## Aim of the task
Work through the data below and copy out every line where "root" is found.

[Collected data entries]
= = =
(** The [ValueError] of the last branch, "cannot handle type <class>", is
    [UnsupportedType] with that tag. *)
Fixpoint jinja_schema_to_vars (v : jschema) : res Var :=
  match v with
  | JScalar | JString => Ret (required_Var "string")
  | JNumber => Ret (required_Var "number")
  | JBoolean => Ret (required_Var "boolean")
  | JUnknown => Ret (required_Var "string")
  | JVariable => Ret (required_Var "string")
  | JDictionary data =>
      let all_fields :=
        fix all_fields (l : list (string * jschema)) : res (list Var) :=
          match l with
          | [] => Ret []
          | (k, v) :: l' =>
              try! field_item := jinja_schema_to_vars v in
              try! rest := all_fields l' in
              Ret (with_name k field_item :: rest)
          end in
      try! all_fields := all_fields data in
      Ret (with_additionalProperties (APList all_fields) (required_Var "object"))
  | JList item =>
      try! x := jinja_schema_to_vars item in
      Ret (with_items [x] (required_Var "array"))
  | JTuple None | JTuple (Some []) => Ret (required_Var "array")
  | JTuple (Some items) =>
      let all :=
        fix all (l : list jschema) : res (list Var) :=
          match l with
          | [] => Ret []
          | x :: l' =>
              try! v := jinja_schema_to_vars x in
              try! vs := all l' in
              Ret (v :: vs)
          end in
      try! items := all items in
      Ret (with_items items (required_Var "array"))
  | JOther _ => Raise (UnsupportedType "cannot handle type")
  end.

(** The schema classes the conversion handles, at every depth it visits. *)
Fixpoint handled (v : jschema) : bool :=
  match v with
  | JDictionary data => forallb (fun kv => handled kv.2) data
  | JList item => handled item
  | JTuple (Some items) => forallb handled items
  | JOther _ => false
  | _ => true
  end.

(** An index as [extract_jinja_indices] builds it: a bare key, or a tuple of
    keys; the default [()] is [ITuple []]. *)
Inductive jindex : Type :=
  | IKey (k : key)
  | ITuple (ks : list key).

(** Truth value of a key: a non-empty string, a non-zero integer. *)
Definition key_truthy (k : key) : bool :=
  match k with
  | KStr s => negb (bool_decide (s = ""))
  | KInt i => negb (bool_decide (i = 0))
  end.

Definition index_truthy (i : jindex) : bool :=
  match i with
  | IKey k => key_truthy k
  | ITuple ks => negb (bool_decide (ks = []))
  end.

(** The index of a child: [bare] under a falsy index, else the tuple extended
    by [inner]. *)
Definition new_index (current_index : jindex) (bare inner : key) : jindex :=
  if index_truthy current_index then
    match current_index with
    | ITuple ks => ITuple (ks ++ [inner])
    | IKey k => ITuple [k; inner]
    end
  else IKey bare.

(** What the first two lines of [get_value_by_keys] and [put_value_by_keys]
    make of their [keys] argument: nothing of a falsy one, a one-key path of
    any other bare key, a tuple as it is. *)
Definition index_keys (i : jindex) : list key :=
  match i with
  | ITuple ks => ks
  | IKey k => if key_truthy k then [k] else []
  end.

(** A value as Python builds it: no dict holds a key twice. *)
Fixpoint distinct_keys (v : Value) : bool :=
  match v with
  | VList xs => forallb distinct_keys xs
  | VDict kvs =>
      bool_decide (NoDup kvs.*1) && forallb (fun kv => distinct_keys kv.2) kvs
  | _ => true
  end.

(** The strings [extract_jinja_indices] reaches, in the order it reaches
    them: through lists and dicts only. *)
Fixpoint template_strings (data : Value) : list string :=
  match data with
  | VStr s => [s]
  | VList xs => mbind template_strings xs
  | VDict kvs => mbind (fun kv => template_strings kv.2) kvs
  | _ => []
  end.

Section Jinja.

(** [jinja2schema.infer], of the library: the variables of a template with
    their schemas, or the library's exception. *)
Variable infer : string -> res (list (string * jschema)).
Variable int_of_str : string -> option Z.

Definition jtype_to_vars (prompt : string) : res (list Var) :=
  try! s := infer prompt in
  mapM_res (fun kv => try! f := jinja_schema_to_vars kv.2 in Ret (with_name kv.1 f)) s.

(** The source appends to [indices] in place and returns it; the function
    returns the list as it is after the call. *)
Fixpoint extract_jinja_indices (data : Value) (current_index : jindex)
    (indices : list (jindex * list Var)) : res (list (jindex * list Var)) :=
  match data with
  | VStr s =>
      try! fields := jtype_to_vars s in
      match fields with
      | [] => Ret indices
      | _ => Ret (indices ++ [(current_index, fields)])
      end
  | VList xs =>
      (fix items (l : list Value) (i : nat) (indices : list (jindex * list Var))
         : res (list (jindex * list Var)) :=
         match l with
         | [] => Ret indices
         | item :: l' =>
             let new_index :=
               new_index current_index (KStr (pretty i)) (KInt (Z.of_nat i)) in
             try! indices := extract_jinja_indices item new_index indices in
             items l' (S i) indices
         end) xs 0%nat indices
  | VDict kvs =>
      (fix entries (l : list (key * Value)) (indices : list (jindex * list Var))
         : res (list (jindex * list Var)) :=
         match l with
         | [] => Ret indices
         | (key, value) :: l' =>
             let new_index := new_index current_index key key in
             try! indices := extract_jinja_indices value new_index indices in
             entries l' indices
         end) kvs indices
  | _ => Ret indices
  end.

(** The two loops of [extract_jinja_indices], from position [i] on. *)
Definition extract_items (current_index : jindex) :=
  fix items (l : list Value) (i : nat) (indices : list (jindex * list Var))
    : res (list (jindex * list Var)) :=
    match l with
    | [] => Ret indices
    | item :: l' =>
        let new_index :=
          new_index current_index (KStr (pretty i)) (KInt (Z.of_nat i)) in
        try! indices := extract_jinja_indices item new_index indices in
        items l' (S i) indices
    end.

Definition extract_entries (current_index : jindex) :=
  fix entries (l : list (key * Value)) (indices : list (jindex * list Var))
    : res (list (jindex * list Var)) :=
    match l with
    | [] => Ret indices
    | (key, value) :: l' =>
        let new_index := new_index current_index key key in
        try! indices := extract_jinja_indices value new_index indices in
        entries l' indices
    end.

(** An entry whose index leads, in [root], to the template its fields were
    read from. *)
Definition located (root : Value) (e : jindex * list Var) : Prop :=
  exists s, get_value_by_keys int_of_str root (index_keys e.1) = Ret (VStr s)
            /\ jtype_to_vars s = Ret e.2 /\ e.2 <> [].

End Jinja.

(** [if fields] *)
Definition has_fields (fields : list Var) : bool :=
  match fields with
  | [] => false
  | _ => true
  end.

(** A stand-in for [int()] on strings: it reads plain decimal digits only. *)
Definition digit_of (c : ascii) : option BinNums.N :=
  let code := N_of_ascii c in
  if ((48 <=? code) && (code <=? 57))%N then Some (code - 48)%N else None.

Fixpoint digits_value (s : string) (acc : BinNums.N) : option BinNums.N :=
  match s with
  | EmptyString => Some acc
  | String c s' =>
      match digit_of c with
      | Some d => digits_value s' (acc * 10 + d)%N
      | None => None
      end
  end.

Definition decimal_int (s : string) : option Z :=
  match s with
  | EmptyString => None
  | _ => Z.of_N <$> digits_value s 0%N
  end.

(** A stand-in for [jinja2schema.infer] on the templates of the examples. *)
Definition sample_infer (prompt : string) : res (list (string * jschema)) :=
  if decide (prompt = "Hello {{ name }}") then Ret [("name", JScalar)]
  else if decide (prompt = "{{ a }} of {{ b.c }}") then
    Ret [("a", JScalar); ("b", JDictionary [("c", JScalar)])]
  else if decide (prompt = "{% include x %}") then Raise (CallableError "InvalidExpression")
  else Ret [].

(** [[{"role": "system", "content": "plain"},
      {"role": "user", "content": "Hello {{ name }}"}]] *)
Definition sample_messages : Value :=
  VList [VDict [(KStr "role", VStr "system"); (KStr "content", VStr "plain")];
         VDict [(KStr "role", VStr "user"); (KStr "content", VStr "Hello {{ name }}")]].

(** [{"model": "gpt", "messages": [...]}] *)
Definition sample_request : Value :=
  VDict [(KStr "model", VStr "gpt"); (KStr "messages", sample_messages)].


(** ** Return-signature inference *)

(** What [func_to_return_vars] raises. *)
Inductive return_error : Type :=
  | SchemaError (e : exn)   (* raised by pyannotation_to_json_schema *)
  | InterfaceError          (* ValueError("Interface requires return type ...") *)
  | ReturnsAssertion        (* AssertionError of either assert on len(returns) *)
  | NoFirstItem.            (* IndexError of ret.items[0] on an empty list *)

(** [x.name = n; x._loc = loc] *)
Definition set_name_loc (n : string) (loc : list key) (x : Var) : Var :=
  with_loc loc (with_name n x).

(** [x.type == t] for a string [t] *)
Definition has_type (t : string) (x : Var) : bool :=
  match type x with
  | TName s => bool_decide (s = t)
  | TUnion _ => false
  end.

(** The test the function negates before it raises its ValueError. *)
Definition returns_interface (schema : Var) : bool :=
  has_type "array" schema
  && bool_decide (length (items schema) = 2%nat)
  && match items schema !! 1%nat with
     | Some second =>
         match type second with
         | TUnion members => existsb (has_type "exception") members
         | TName _ => false
         end
     | None => false
     end.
= = =
## Worked solution
(** An entry whose index leads, in [root], to the template its fields were
Definition located (root : Value) (e : jindex * list Var) : Prop :=
  exists s, get_value_by_keys int_of_str root (index_keys e.1) = Ret (VStr s)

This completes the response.